Mas isso é apenas o começo. A revolução sudanesa deve continuar. É um desenvolvimento progressivo, com a promessa de dar ao povo o controle de sua riqueza nacional.

Os ativistas sudaneses pedem o caminho do desenvolvimento econômico pacífico e a construção de um setor público forte e que sirva ao povo. Mas esse caminho tem inimigos em todos os lugares – empresas multinacionais e aquelas que têm interesses no mundo corporativo e financeiro.

Como a “comunidade internacional” pode ajudar? A ONU está desempenhando um bom papel, mas não é eficaz. Não foi capaz de reunir as pessoas para uma paz abrangente.

O acordo-quadro negociado pela ONU e assinado em dezembro de 2022 entre forças políticas civis e militares serviu apenas aos interesses de Hemeti e dos pequenos exércitos de “libertação”. Ele excluiu muitas pessoas e forças e não incluiu as principais demandas da revolução. É por isso que a junta militar não pôde estabelecer nenhum governo.

A ONU precisa entender o mapa político do Sudão para incluir todos; deve priorizar uma agenda que importe ao povo sudanês e construir um acordo abrangente entre todas as pessoas que contribuíram para esta revolução.

O Partido Comunista Sudanês deve fazer parte dele, incluindo as outras forças que apóiam a posição do partido e pedem mudanças radicais. A revolução foi construída sobre slogans sólidos e demandas que foram desenvolvidas por ativistas sudaneses, membros do Partido Comunista e outros grupos progressistas.

Os defensores internacionais da paz devem instar seus governos a se alinharem com as demandas do povo sudanês: um governo civil abrangente que possa preservar os direitos do povo e construir um exército nacional que proteja o estado e os cidadãos. As potências estrangeiras devem parar de apoiar os militares, o exército do país ou quaisquer outras forças de milícia.

Esta guerra acabará eventualmente e, uma vez que isso aconteça, também deve ser o fim das duas potências militares que estão destruindo o Sudão.

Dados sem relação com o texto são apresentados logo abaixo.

(* ===== verification/P256.v ===== *)
(** * 256-bit integers of libmincrypt

    Models src/system/core/libmincrypt/p256.c with include/mincrypt/p256.h. A
    [p256_int] is the list of its eight 32-bit digits, least significant first.
    A digit pointer such as [tmp + i] is the array with an offset. Functions
    that [assert], shift by a variable amount or loop until a condition holds
    return an [outcome]. *)

From S2P Require Import Prelude.
From S2P Require Import Limbs.

Definition P256_NDIGITS : Z := 8.

Abbreviation p256_int := (list Z).

Definition P256_ZERO : p256_int := replicate 8 0.
Definition P256_ONE : p256_int := 1 :: replicate 7 0.

(** Curve order, field size, and the coefficient b; -1 is the digit 2^32 - 1. *)
Definition SECP256r1_n : p256_int :=
  [0xfc632551; 0xf3b9cac2; 0xa7179e84; 0xbce6faad; u32 (-1); u32 (-1); 0; u32 (-1)].
Definition SECP256r1_p : p256_int :=
  [u32 (-1); u32 (-1); u32 (-1); 0; 0; 0; 1; u32 (-1)].
Definition SECP256r1_b : p256_int :=
  [0x27d2604b; 0x3bce3c3e; 0xcc53b0f6; 0x651d06b0; 0x769886bc; 0xb3ebbd55; 0xaa3a93e7; 0x5ac635d8].

Definition p256_init (a : p256_int) : p256_int := replicate (length a) 0.
Definition p256_clear (a : p256_int) : p256_int := p256_init a.

Definition p256_get_bit (scalar : p256_int) (bit : Z) : Z :=
  Z.land (Z.shiftr (rd scalar (Z.quot bit 32)) (Z.land bit 31)) 1.

Definition p256_is_zero (a : p256_int) : bool :=
  let result := for_ 8 0 (fun i result => Z.lor result (rd a i)) 0 in
  result =? 0.

(** [top, c[] += a[] * b]; returns the new top, and the array. *)
Definition mulAdd (a : p256_int) (b top : Z) (c : list Z) (o : Z) : Z * list Z :=
  let '(carry, c) := for_ 8 0 (fun i '(carry, c) =>
    let carry := u64 (carry + rd c (o + i)) in
    let carry := u64 (carry + rd a i * b) in
    let c := wr c (o + i) (u32 carry) in
    (Z.shiftr carry 32, c)) (0, c) in
  (u32 (top + u32 carry), c).

(** [top, c[] -= top_a, a[]] *)
Definition subTop (top_a : Z) (a : list Z) (top_c : Z) (c : list Z) (o : Z) : outcome (Z * list Z) :=
  let '(borrow, c) := for_ 8 0 (fun i '(borrow, c) =>
    let borrow := i64 (borrow + rd c (o + i)) in
    let borrow := i64 (borrow - rd a i) in
    let c := wr c (o + i) (u32 borrow) in
    (Z.shiftr borrow 32, c)) (0, c) in
  let borrow := i64 (borrow + top_c) in
  let borrow := i64 (borrow - top_a) in
  let top_c := u32 borrow in
  c_assert (Z.shiftr borrow 32 =? 0) ≫= fun _ => Ret (top_c, c).

(** [top, c[] -= MOD[] & mask] *)
Definition subM (MOD : p256_int) (top : Z) (c : list Z) (o : Z) (mask : Z) : Z * list Z :=
  let '(borrow, c) := for_ 8 0 (fun i '(borrow, c) =>
    let borrow := i64 (borrow + rd c (o + i)) in
    let borrow := i64 (borrow - Z.land (rd MOD i) mask) in
    let c := wr c (o + i) (u32 borrow) in
    (Z.shiftr borrow 32, c)) (0, c) in
  (u32 (top + u32 borrow), c).

(** [top, c[] += MOD[] & mask] *)
Definition addM (MOD : p256_int) (top : Z) (c : list Z) (o : Z) (mask : Z) : Z * list Z :=
  let '(carry, c) := for_ 8 0 (fun i '(carry, c) =>
    let carry := u64 (carry + rd c (o + i)) in
    let carry := u64 (carry + Z.land (rd MOD i) mask) in
    let c := wr c (o + i) (u32 carry) in
    (Z.shiftr carry 32, c)) (0, c) in
  (u32 (top + u32 carry), c).

(** One turn of the reduction loop, at digit offset [i]. *)
Definition modmul_reduce (MOD : p256_int) (i top : Z) (tmp : list Z) : outcome (Z * list Z) :=
  let '(top_reducer, reducer) := mulAdd MOD top 0 (replicate 8 0) 0 in
  '(top, tmp) ← subTop top_reducer reducer top tmp i;
  c_assert (top <=? 1) ≫= fun _ =>
  let '(top, tmp) := subM MOD top tmp i (u32 (Z.lnot (u32 (top - 1)))) in
  c_assert (top =? 0) ≫= fun _ =>
  Ret (rd tmp (i + P256_NDIGITS - 1), tmp).

(** [for (; i >= 0; --i)] *)
Fixpoint modmul_reduce_loop (MOD : p256_int) (n : nat) (top : Z) (tmp : list Z)
    : outcome (Z * list Z) :=
  '(top, tmp) ← modmul_reduce MOD (Z.of_nat n) top tmp;
  match n with
  | O => Ret (top, tmp)
  | S n' => modmul_reduce_loop MOD n' top tmp
  end.

(** [c = a * (top_b | b) mod MOD] *)
Definition p256_modmul (MOD a : p256_int) (top_b : Z) (b : p256_int) : outcome p256_int :=
  let tmp := replicate 17 0 in
  let '(top, tmp) := for_ 8 0 (fun i '(top, tmp) =>
    let tmp := if negb (i =? 0) then wr tmp (i + P256_NDIGITS - 1) top else tmp in
    mulAdd a (rd b i) 0 tmp i) (0, tmp) in
  let tmp := wr tmp (8 + P256_NDIGITS - 1) top in
  let '(top, tmp) := mulAdd a top_b 0 tmp 8 in
  '(_, tmp) ← modmul_reduce_loop MOD 8 top tmp;
  let '(mask, tmp) := subM MOD 0 tmp 0 (u32 (-1)) in
  let '(_, tmp) := addM MOD 0 tmp 0 mask in
  Ret (take 8 tmp).

Definition p256_is_odd (a : p256_int) : bool := negb (Z.land (rd a 0) 1 =? 0).
Definition p256_is_even (a : p256_int) : bool := Z.land (rd a 0) 1 =? 0.

(** A 32-bit shift by the operand's width is undefined. *)
Definition shl32 (x n : Z) : outcome Z :=
  if (0 <=? n) && (n <? 32) then Ret (u32 (Z.shiftl x n)) else Fault BadShift.
Definition shr32 (x n : Z) : outcome Z :=
  if (0 <=? n) && (n <? 32) then Ret (Z.shiftr x n) else Fault BadShift.

(** [for (i = P256_NDIGITS - 1; i > 0; --i)], writing digit i of [b]. *)
Fixpoint p256_shl_loop (a : p256_int) (n : Z) (i : nat) (b : p256_int) : outcome p256_int :=
  match i with
  | O =>
      x ← shl32 (rd a 0) n;
      Ret (wr b 0 x)
  | S i' =>
      accu ← shl32 (rd a (Z.of_nat i)) n;
      lo ← shr32 (rd a (Z.of_nat i - 1)) (32 - n);
      p256_shl_loop a n i' (wr b (Z.of_nat i) (Z.lor accu lo))
  end.

Definition p256_shl (a : p256_int) (n : Z) (b : p256_int) : outcome (Z * p256_int) :=
  let top := rd a (P256_NDIGITS - 1) in
  let n := Z.rem n 32 in
  b ← p256_shl_loop a n 7 b;
  Ret (u32 (Z.shiftr (u64 (Z.shiftl top n)) 32), b).

(** [for (i = 0; i < P256_NDIGITS - 1; ++i)], writing digit i of [b]. *)
Fixpoint p256_shr_loop (a : p256_int) (n : Z) (k : nat) (i : Z) (b : p256_int) : outcome p256_int :=
  match k with
  | O =>
      x ← shr32 (rd a i) n;
      Ret (wr b i x)
  | S k' =>
      accu ← shr32 (rd a i) n;
      hi ← shl32 (rd a (i + 1)) (32 - n);
      p256_shr_loop a n k' (i + 1) (wr b i (Z.lor accu hi))
  end.

Definition p256_shr (a : p256_int) (n : Z) (b : p256_int) : outcome p256_int :=
  p256_shr_loop a (Z.rem n 32) 7 0 b.

Definition p256_shr1 (a : p256_int) (highbit : Z) (b : p256_int) : p256_int :=
  let b := for_ 7 0 (fun i b =>
    let accu := Z.shiftr (rd a i) 1 in
    let accu := Z.lor accu (u32 (Z.shiftl (rd a (i + 1)) 31)) in
    wr b i accu) b in
  wr b 7 (Z.lor (Z.shiftr (rd a 7) 1) (u32 (Z.shiftl highbit 31))).

(** -1, 0 or 1 for a < b, a == b, a > b. *)
Definition p256_cmp (a b : p256_int) : Z :=
  let '(borrow, notzero) := for_ 8 0 (fun i '(borrow, notzero) =>
    let borrow := i64 (borrow + i64 (rd a i - rd b i)) in
    let notzero := Z.lor notzero (if u32 borrow =? 0 then 0 else 1) in
    (Z.shiftr borrow 32, notzero)) (0, 0) in
  i32 (Z.lor (u32 (i32 borrow)) notzero).

(** [c = a - b]; returns the borrow, 0 or -1, and the digits for [c]. *)
Definition p256_sub (a b : p256_int) : Z * p256_int :=
  let '(borrow, c) := for_ 8 0 (fun i '(borrow, c) =>
    let borrow := i64 (borrow + i64 (rd a i - rd b i)) in
    let c := wr c i (u32 borrow) in
    (Z.shiftr borrow 32, c)) (0, P256_ZERO) in
  (i32 borrow, c).

(** [c = a + b]; returns the carry, 0 or 1. *)
Definition p256_add (a b : p256_int) : Z * p256_int :=
  let '(carry, c) := for_ 8 0 (fun i '(carry, c) =>
    let carry := u64 (carry + u64 (rd a i + rd b i)) in
    let c := wr c i (u32 carry) in
    (Z.shiftr carry 32, c)) (0, P256_ZERO) in
  (i32 carry, c).

(** [b = a + d]; returns the carry, 0 or 1. *)
Definition p256_add_d (a : p256_int) (d : Z) : Z * p256_int :=
  let '(carry, b) := for_ 8 0 (fun i '(carry, b) =>
    let carry := u64 (carry + rd a i) in
    let b := wr b i (u32 carry) in
    (Z.shiftr carry 32, b)) (d, P256_ZERO) in
  (i32 carry, b).

Definition p256_mod (MOD a : p256_int) : p256_int :=
  let '(mask, out) := subM MOD 0 a 0 (u32 (-1)) in
  snd (addM MOD 0 out 0 mask).

(** [R = R/2] or [R = (R+MOD)/2] *)
Definition halve_mod (MOD R : p256_int) : p256_int :=
  if p256_is_even R then p256_shr1 R 0 R
  else let '(carry, R) := p256_add R MOD in p256_shr1 R carry R.

(** [if (p256_sub(&S, &R, &S)) p256_add(&S, MOD, &S);] *)
Definition sub_mod (MOD a b : p256_int) : p256_int :=
  let '(borrow, c) := p256_sub a b in
  if negb (borrow =? 0) then snd (p256_add c MOD) else c.

(** The binary Euclid loop of [p256_modinv_vartime]; returns [R] at the break. *)
Fixpoint modinv_loop (fuel : nat) (MOD R S_ U V : p256_int) : outcome p256_int :=
  match fuel with
  | O => Diverge
  | S fuel' =>
      if p256_is_even U then
        modinv_loop fuel' MOD (halve_mod MOD R) S_ (p256_shr1 U 0 U) V
      else if p256_is_even V then
        modinv_loop fuel' MOD R (halve_mod MOD S_) U (p256_shr1 V 0 V)
      else if fst (p256_sub V U) =? 0 then
        let V := snd (p256_sub V U) in
        let S_ := sub_mod MOD S_ R in
        if p256_is_zero V then Ret R
        else modinv_loop fuel' MOD R S_ U V
      else
        let U := snd (p256_sub U V) in
        let R := sub_mod MOD R S_ in
        modinv_loop fuel' MOD R S_ U V
  end.

Definition p256_modinv_vartime (fuel : nat) (MOD a : p256_int) : outcome p256_int :=
  R ← modinv_loop fuel MOD P256_ZERO P256_ONE MOD a;
  Ret (p256_mod MOD R).

Definition p256_is_valid_point (x y : p256_int) : outcome Z :=
  if (p256_cmp SECP256r1_p x <=? 0) || (p256_cmp SECP256r1_p y <=? 0)
     || p256_is_zero x || p256_is_zero y then Ret 0
  else
    y2 ← p256_modmul SECP256r1_p y 0 y;
    x3 ← p256_modmul SECP256r1_p x 0 x;
    x3 ← p256_modmul SECP256r1_p x 0 x3;
    let x3 := sub_mod SECP256r1_p x3 x in
    let x3 := sub_mod SECP256r1_p x3 x in
    let x3 := sub_mod SECP256r1_p x3 x in
    let '(carry, x3) := p256_add x3 SECP256r1_b in
    let x3 := if negb (carry =? 0) then snd (p256_sub x3 SECP256r1_p) else x3 in
    Ret (if p256_cmp y2 x3 =? 0 then 1 else 0).

(** [src] holds 32 bytes, most significant first. *)
Definition p256_from_bin (src : bytes) (dst : p256_int) : p256_int :=
  for_ 8 0 (fun k dst =>
    let i := 7 - k in
    let p := 4 * k in
    wr dst i (Z.lor (Z.lor (Z.lor (u32 (Z.shiftl (rd src (p + 0)) 24))
                                  (u32 (Z.shiftl (rd src (p + 1)) 16)))
                           (u32 (Z.shiftl (rd src (p + 2)) 8)))
                    (rd src (p + 3)))) dst.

O povo sudanês não se conforma com outro ditador, e já está farto de alianças estrangeiras que distorcem o país para servir aos seus interesses e atropelar os direitos do povo.

Estrela da Manhã

Esperamos que você tenha apreciado este artigo. Antes de ir, por favor, apoie o grande jornalismo da classe trabalhadora e pró-pessoas doando para o People’s World.

Não somos neutros. Nossa missão é ser a voz da verdade, da democracia, do meio ambiente e do socialismo. Acreditamos nas pessoas antes dos lucros. Então, tomamos partido. Seu!

Somos parte da mídia pró-democracia que contesta o vasto ecossistema de propaganda da mídia de direita, fazendo lavagem cerebral em dezenas de milhões e colocando a democracia em risco.

Nosso jornalismo é livre de influência corporativa e paywalls porque somos totalmente apoiados pelo leitor. No People’s World, acreditamos que notícias e informações devem ser gratuitas e acessíveis a todos.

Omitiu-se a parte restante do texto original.